=== Section Start ===

Definition file_handed (p : PendingFileOpPrep) (rest : list PendingFileOpPrep) (ex : Executor) : Executor :=
  on_filePreps (fun _ => rest) (on_fileOps <[userData p := {| opHandle := prepHandle p; resultPtr := prepResult p |}]> ex).
Definition splice_handed (p : PendingSpliceOpPrep) (rest : list PendingSpliceOpPrep) (ex : Executor) : Executor :=
  on_splicePreps (fun _ => rest) (on_spliceOps <[spliceData p := {| opHandle := spliceHandle p; resultPtr := spliceResult p |}]> ex).

Lemma file_handed_ids p rest ex : executor_inv ex -> pendingFileOpPreps_ ex = p :: rest -> op_ids (file_handed p rest ex) ≡ₚ userData p :: op_ids ex.
Proof.
  intros I E. assert (F : userData p ∉ op_ids ex) by (apply prep_fresh; [done|]; rewrite E; left).
  unfold op_ids in *. cbn. rewrite keys_insert; [done|]. apply eq_None_not_Some. intros H. apply F, elem_of_app. left. by apply keys_elem.
Qed.

Lemma splice_handed_ids p rest ex : executor_inv ex -> pendingSpliceOpPreps_ ex = p :: rest -> op_ids (splice_handed p rest ex) ≡ₚ spliceData p :: op_ids ex.
Proof.
  intros I E. assert (F : spliceData p ∉ op_ids ex) by (apply prep_fresh; [done|]; rewrite E; apply elem_of_app; right; left).
  unfold op_ids in *. cbn. rewrite keys_insert; [solve_Permutation|]. apply eq_None_not_Some. intros H. apply F, elem_of_app. right. by apply keys_elem.
Qed.
(* ===== verification/Streams.v ===== *)
(** Sending a file by the kernel ([TcpStream::sendFile] in [net/TcpStream.cpp]) and the
    TLS stream ([net/TlsStream.hpp/.cpp]), which implements the same interface [Net] over
    the calls of OpenSSL. *)
From S2P Require Import Prelude Bytes Net.

#[export] Instance send_event_eq_dec : EqDecision send_event.
Proof. solve_decision. Defined.

(** ** [sendfile] *)
Section SendFile.
(** The content of an open file, and the [errno] of a failing call. *)
Context (content : Z -> bytes) (errno : Z).

(** [::sendfile] at [offset]: [inl] the number of bytes, or EAGAIN ([true]) or another
    error.  The scripted socket has room for so many bytes. *)
Definition sendfile (fd offset remaining : nat) (k : Kernel) : (nat + bool) * Kernel :=
  let available := take remaining (drop offset (content (Z.of_nat fd))) in
  let next rest out := {| recv_script := recv_script k; send_script := rest; timeouts := timeouts k; outbox := out; flag := flag k |} in
  match available, send_script k with
  | [], _ => (inl 0, k)
  | _, [] => (inl (length available), next [] (outbox k ++ available))
  | _, (NoRoom | Room 0) :: rest => (inr true, next rest (outbox k))
  | _, Room n :: rest => (inl (length (take n available)), next rest (outbox k ++ take n available))
  | _, SendError :: rest => (inr false, next rest (outbox k))
  end.

(** The loop; a call uses up an entry of the script unless it is the last one. *)
Fixpoint sendFile_loop (fuel fd offset count remaining : nat) (k : Kernel) : option (Z * Kernel) :=
  match fuel with
  | 0 => None
  | S fuel =>
      if remaining =? 0 then Some (Z.of_nat (count - remaining), k)
      else
        let '(r, k) := sendfile fd offset remaining k in
        match r with
        | inr true => sendFile_loop fuel fd offset count remaining (tcp_suspend k)
        | inr false => Some ((- errno)%Z, k)
        | inl 0 => Some (Z.of_nat (count - remaining), k)
        | inl n => sendFile_loop fuel fd (offset + n) count (remaining - n) k
        end
  end.

Definition sendFile_fuel (k : Kernel) : nat := length (send_script k) + 3.
Definition tcp_sendFile (fd offset count : nat) (k : Kernel) : option (Z * Kernel) :=
  sendFile_loop (sendFile_fuel k) fd offset count count k.

Lemma take_drop_next (f : bytes) offset m n : take m (drop offset f) ++ take n (drop (offset + m) f) = take (m + n) (drop offset f).
Proof. rewrite <- drop_drop. by rewrite take_take_drop. Qed.

Lemma take_length_take' {A} n (l : list A) : take (length (take n l)) l = take n l.
Proof. rewrite length_take. destruct (Nat.le_gt_cases n (length l)); [by rewrite Nat.min_l|]. by rewrite Nat.min_r, !take_ge by lia. Qed.

Lemma take_of_take {A} n m (l : list A) : take (length (take n (take m l))) l = take n (take m l).
Proof. rewrite take_take. apply take_length_take'. Qed.

(** What a call sends, and what it leaves of the script. *)
Lemma sendfile_spec fd offset remaining k : remaining <> 0 ->
  let '(r, k') := sendfile fd offset remaining k in
  let f := content (Z.of_nat fd) in
  recv_script k' = recv_script k /\ timeouts k' = timeouts k /\ (SendError ∉ send_script k -> SendError ∉ send_script k') /\
  match r with
  | inl n => outbox k' = outbox k ++ take n (drop offset f) /\ n <= min remaining (length f - offset) /\
      (n = 0 -> length f <= offset) /\
      (length (send_script k') < length (send_script k) \/ send_script k' = [] /\ n = min remaining (length f - offset) \/ n = 0)
  | inr b => outbox k' = outbox k /\ length (send_script k') < length (send_script k) /\ (SendError ∉ send_script k -> b = true)
  end.
Proof.
  intros Hr. unfold sendfile. cbv zeta. set (f := content (Z.of_nat fd)).
  assert (L : length (take remaining (drop offset f)) = min remaining (length f - offset)) by (rewrite length_take, length_drop; lia).
  pose proof (take_length_take' remaining (drop offset f)) as T1. pose proof (fun n => take_of_take n remaining (drop offset f)) as T2.
  destruct (take remaining (drop offset f)) as [|a l].
  { cbn in L. split_and!; try done; try (by rewrite app_nil_r); lia. }
  destruct (send_script k) as [|[[|n]| |] rest]; cbn [recv_script timeouts outbox send_script].
  - split_and!; try done; try (by rewrite T1); try lia. right; left; split; [done|lia].
  - split_and!; try done; try set_solver; cbn; lia.
  - split_and!; try done; try (by rewrite T2); try set_solver; try (left; cbn; lia); rewrite length_take; lia.
  - split_and!; try done; try set_solver; cbn; lia.
  - split_and!; try done; try (cbn; lia); intros N; exfalso; set_solver.
Qed.

Lemma suspend_scripts k : send_script (tcp_suspend k) = send_script k /\ outbox (tcp_suspend k) = outbox k /\ recv_script (tcp_suspend k) = recv_script k.
Proof. unfold tcp_suspend. by destruct (timeouts k). Qed.

Lemma sendFile_loop_spec fuel fd offset count remaining k : let f := content (Z.of_nat fd) in
  remaining <= count -> length (send_script k) + (if decide (min remaining (length f - offset) = 0) then 0 else 2) < fuel ->
  exists n k' m, sendFile_loop fuel fd offset count remaining k = Some (n, k') /\ recv_script k' = recv_script k /\
    outbox k' = outbox k ++ take m (drop offset f) /\ m <= min remaining (length f - offset) /\
    (n = Z.of_nat (count - remaining + m) /\ m = min remaining (length f - offset) \/ n = (- errno)%Z /\ SendError ∈ send_script k).
Proof.
  cbv zeta. set (f := content (Z.of_nat fd)). revert offset remaining k.
  induction fuel as [|fuel IH]; intros offset remaining k Hc Hf; [lia|]. cbn [sendFile_loop].
  destruct (Nat.eqb_spec remaining 0) as [->|Hr].
  { exists (Z.of_nat (count - 0)), k, 0. cbn. rewrite app_nil_r. split_and!; try done; try lia; left; split; lia. }
  pose proof (sendfile_spec fd offset remaining k Hr) as S. cbv zeta in S. fold f in S. destruct (sendfile fd offset remaining k) as [r k1].
  destruct S as (R & _ & Se & S). destruct r as [[|n]|[]].
  - destruct S as (O & _ & E0 & _). specialize (E0 eq_refl). exists (Z.of_nat (count - remaining)), k1, 0.
    split_and!; try done; try lia; left; split; lia.
  - destruct S as (O & L & _ & M).
    assert (Hf' : length (send_script k1) + (if decide (min (remaining - S n) (length f - (offset + S n)) = 0) then 0 else 2) < fuel).
    { rewrite (decide_False (P := min remaining (length f - offset) = 0)) in Hf by lia. destruct M as [M|[[M1 M2]|M]]; [|rewrite M1; cbn; rewrite decide_True by lia; lia|done].
      destruct (decide _); lia. }
    destruct (IH (offset + S n) (remaining - S n) k1 ltac:(lia) Hf') as (n' & k' & m & E & R' & O' & L' & D).
    exists n', k', (S n + m). split_and!; [done|congruence| |lia|].
    + rewrite O', O, <- app_assoc. f_equal. apply take_drop_next.
    + destruct D as [[-> D]|[-> D]]; [left; split; lia|right]. split; [done|]. destruct (decide (SendError ∈ send_script k)) as [|N]; [done|]. by apply Se in N.
  - destruct S as (O & L & _). destruct (suspend_scripts k1) as (S1 & S2 & S3).
    assert (Hf' : length (send_script (tcp_suspend k1)) + (if decide (min remaining (length f - offset) = 0) then 0 else 2) < fuel) by (rewrite S1; lia).
    destruct (IH offset remaining (tcp_suspend k1) Hc Hf') as (n' & k' & m & E & R' & O' & L' & D).
    exists n', k', m. split_and!; [done|congruence|by rewrite O', S2, O|lia|].
    destruct D as [D|[-> D]]; [by left|right]. split; [done|]. rewrite S1 in D. destruct (decide (SendError ∈ send_script k)) as [|N]; [done|]. by apply Se in N.
  - destruct S as (O & L & B). exists (- errno)%Z, k1, 0. split_and!; try done; [by rewrite app_nil_r|lia|]. right. split; [done|].
    destruct (decide (SendError ∈ send_script k)) as [|N]; [done|]. by specialize (B N).
Qed.

End SendFile.

(** ** TLS *)

(** [SSL_get_error] *)
Inductive ssl_error := SSL_ERROR_WANT_READ | SSL_ERROR_WANT_WRITE | SSL_ERROR_ZERO_RETURN | SSL_ERROR_SYSCALL | SSL_ERROR_SSL.

(** The calls of OpenSSL on a connection, with the executor: [SSL_accept] is done or
    fails, [SSL_read] fills part of the buffer or fails, [SSL_write] takes a prefix or
    fails.  [plain_in] are the bytes of the peer that were not read yet, [plain_out] those
    taken from the program. *)
Class OpenSSL (K : Type) := {
  SSL_accept : K -> option ssl_error * K;
  SSL_read : nat -> K -> (bytes + ssl_error) * K;
  SSL_write : bytes -> K -> (nat + ssl_error) * K;
  ssl_suspend : K -> K;
  ssl_timed_out : K -> bool;
  plain_in : K -> bytes;
  plain_out : K -> bytes;
  ssl_budget : K -> nat;
  SSL_accept_law k : let '(_, k') := SSL_accept k in plain_in k' = plain_in k /\ plain_out k' = plain_out k /\ ssl_budget k' <= ssl_budget k;
  SSL_read_law n k : 0 < n -> let '(r, k') := SSL_read n k in
    plain_out k' = plain_out k /\ ssl_timed_out k' = ssl_timed_out k /\
    match r with
    | inl d => d <> [] /\ length d <= n /\ plain_in k = d ++ plain_in k' /\ ssl_budget k' + length d <= ssl_budget k
    | inr _ => plain_in k' = plain_in k /\ ssl_budget k' <= ssl_budget k
    end;
  SSL_write_law d k : let '(r, k') := SSL_write d k in
    plain_in k' = plain_in k /\ ssl_timed_out k' = ssl_timed_out k /\ ssl_budget k' = ssl_budget k /\
    match r with
    | inl n => 0 < n <= length d /\ plain_out k' = plain_out k ++ take n d
    | inr _ => plain_out k' = plain_out k
    end;
  ssl_suspend_law k : plain_in (ssl_suspend k) = plain_in k /\ plain_out (ssl_suspend k) = plain_out k /\
    ssl_budget (ssl_suspend k) <= ssl_budget k /\ (ssl_timed_out (ssl_suspend k) = true \/ ssl_budget (ssl_suspend k) < ssl_budget k);
}.

Section Tls.
Context {K : Type} {O : OpenSSL K}.

Definition tls_handshake (k : K) : HandshakeResult * K :=
  let '(ret, k) := SSL_accept k in
  (match ret with
   | None => DONE
   | Some SSL_ERROR_WANT_READ => WANT_READ
   | Some SSL_ERROR_WANT_WRITE => WANT_WRITE
   | Some _ => HS_ERROR
   end, k).

Definition tls_receive (n : nat) (k : K) : ReceiveResult * K :=
  let '(r, k) := SSL_read n k in
  (match r with
   | inl d => {| status := DATA; data := d |}
   | inr (SSL_ERROR_WANT_READ | SSL_ERROR_WANT_WRITE) => {| status := WOULD_BLOCK; data := [] |}
   | inr (SSL_ERROR_ZERO_RETURN | SSL_ERROR_SYSCALL) => {| status := CLOSED; data := [] |}
   | inr SSL_ERROR_SSL => {| status := ERROR; data := [] |}
   end, k).

Definition tls_send (d : bytes) (k : K) : Z * K :=
  let '(r, k) := SSL_write d k in
  (match r with
   | inl n => Z.of_nat n
   | inr (SSL_ERROR_WANT_WRITE | SSL_ERROR_WANT_READ) => 0
   | inr _ => (-1)
   end%Z, k).

(** Files are not sent by the kernel: the answer is always -1. *)
Definition tls_sendFile (fd offset count : Z) (k : K) : Z * K := ((-1)%Z, k).
Definition tls_supportsSendFile : bool := false.

#[export, refine] Instance tls_net : Net K := {|
  receive := tls_receive;
  send := tls_send;
  suspend := ssl_suspend;
  tl_timed_out := ssl_timed_out;
  handshake := tls_handshake;
  incoming := plain_in;
  sent := plain_out;
  budget := ssl_budget;
|}.
Proof.
  - intros n k Hn. unfold tls_receive. pose proof (SSL_read_law n k Hn) as L. destruct (SSL_read n k) as [[d|[]] k'];
      cbn [status data]; tauto.
  - intros d k. unfold tls_send. pose proof (SSL_write_law d k) as L. destruct (SSL_write d k) as [[n|[]] k'];
      cbn -[Z.of_nat]; rewrite ?Nat2Z.id, ?app_nil_r; destruct L as (? & ? & ? & L); split_and!; try done; try lia; tauto.
  - exact ssl_suspend_law.
  - intros k. unfold tls_handshake. pose proof (SSL_accept_law k) as L. by destruct (SSL_accept k).
Defined.
End Tls.

(** ** Examples *)
Module StreamsWitnesses.

Definition letters : bytes := "abcdefgh".
Definition slow : Kernel := {| recv_script := []; send_script := [NoRoom; Room 2; NoRoom; Room 2]; timeouts := []; outbox := []; flag := false |}.

Example slow_sends : tcp_sendFile (fun _ => letters) 32 9 2 5 slow = Some (5%Z, {| recv_script := []; send_script := []; timeouts := []; outbox := "cdefg"; flag := true |}).
Proof. vm_compute. reflexivity. Qed.
(** The file is shorter than its recorded length. *)
Example short_file : (tcp_sendFile (fun _ => letters) 32 9 6 5 slow) = Some (2%Z, {| recv_script := []; send_script := [NoRoom; Room 2]; timeouts := []; outbox := "gh"; flag := true |}).
Proof. vm_compute. reflexivity. Qed.


(** A session whose records carry the bytes of the socket as they are. *)
#[export, refine] Instance plain_ssl : OpenSSL Peer := {|
  SSL_accept k := (None, k);
  SSL_read n k := let '(r, k) := peer_receive n k in
    (match status r with DATA => inl (data r) | CLOSED => inr SSL_ERROR_ZERO_RETURN | WOULD_BLOCK => inr SSL_ERROR_WANT_READ | ERROR => inr SSL_ERROR_SSL end, k);
  SSL_write d k := match d with [] => (inr SSL_ERROR_SSL, k) | _ => (inl (length d), (peer_send d k).2) end;
  ssl_suspend := peer_suspend;
  ssl_timed_out := late;
  plain_in := incoming;
  plain_out := out;
  ssl_budget := budget;
|}.
Proof.
  - done.
  - intros n k Hn. pose proof (receive_law n k Hn) as L. cbn [receive peer_net] in L. destruct (peer_receive n k) as [r k'].
    destruct L as (A & B & C). split; [exact A|]. split; [exact B|]. destruct (status r); tauto.
  - intros d k. destruct d as [|c d]; [done|]. pose proof (send_law (c :: d) k) as L. cbn [send peer_net] in L. unfold peer_send in *.
    split_and!; try apply L; cbn [length]; try lia. cbn [snd out take]. by rewrite firstn_all.
  - intros k. exact (suspend_law (Net := peer_net) k).
Defined.
End StreamsWitnesses.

=== Section End ===

TASK DESCRIPTION: Please show, exactly as written, every line above that contains the word "right".

EXPECTED ANSWER:
  intros I E. assert (F : spliceData p ∉ op_ids ex) by (apply prep_fresh; [done|]; rewrite E; apply elem_of_app; right; left).
  unfold op_ids in *. cbn. rewrite keys_insert; [solve_Permutation|]. apply eq_None_not_Some. intros H. apply F, elem_of_app. right. by apply keys_elem.
  - split_and!; try done; try (by rewrite T1); try lia. right; left; split; [done|lia].
    + destruct D as [[-> D]|[-> D]]; [left; split; lia|right]. split; [done|]. destruct (decide (SendError ∈ send_script k)) as [|N]; [done|]. by apply Se in N.
    destruct D as [D|[-> D]]; [by left|right]. split; [done|]. rewrite S1 in D. destruct (decide (SendError ∈ send_script k)) as [|N]; [done|]. by apply Se in N.
  - destruct S as (O & L & B). exists (- errno)%Z, k1, 0. split_and!; try done; [by rewrite app_nil_r|lia|]. right. split; [done|].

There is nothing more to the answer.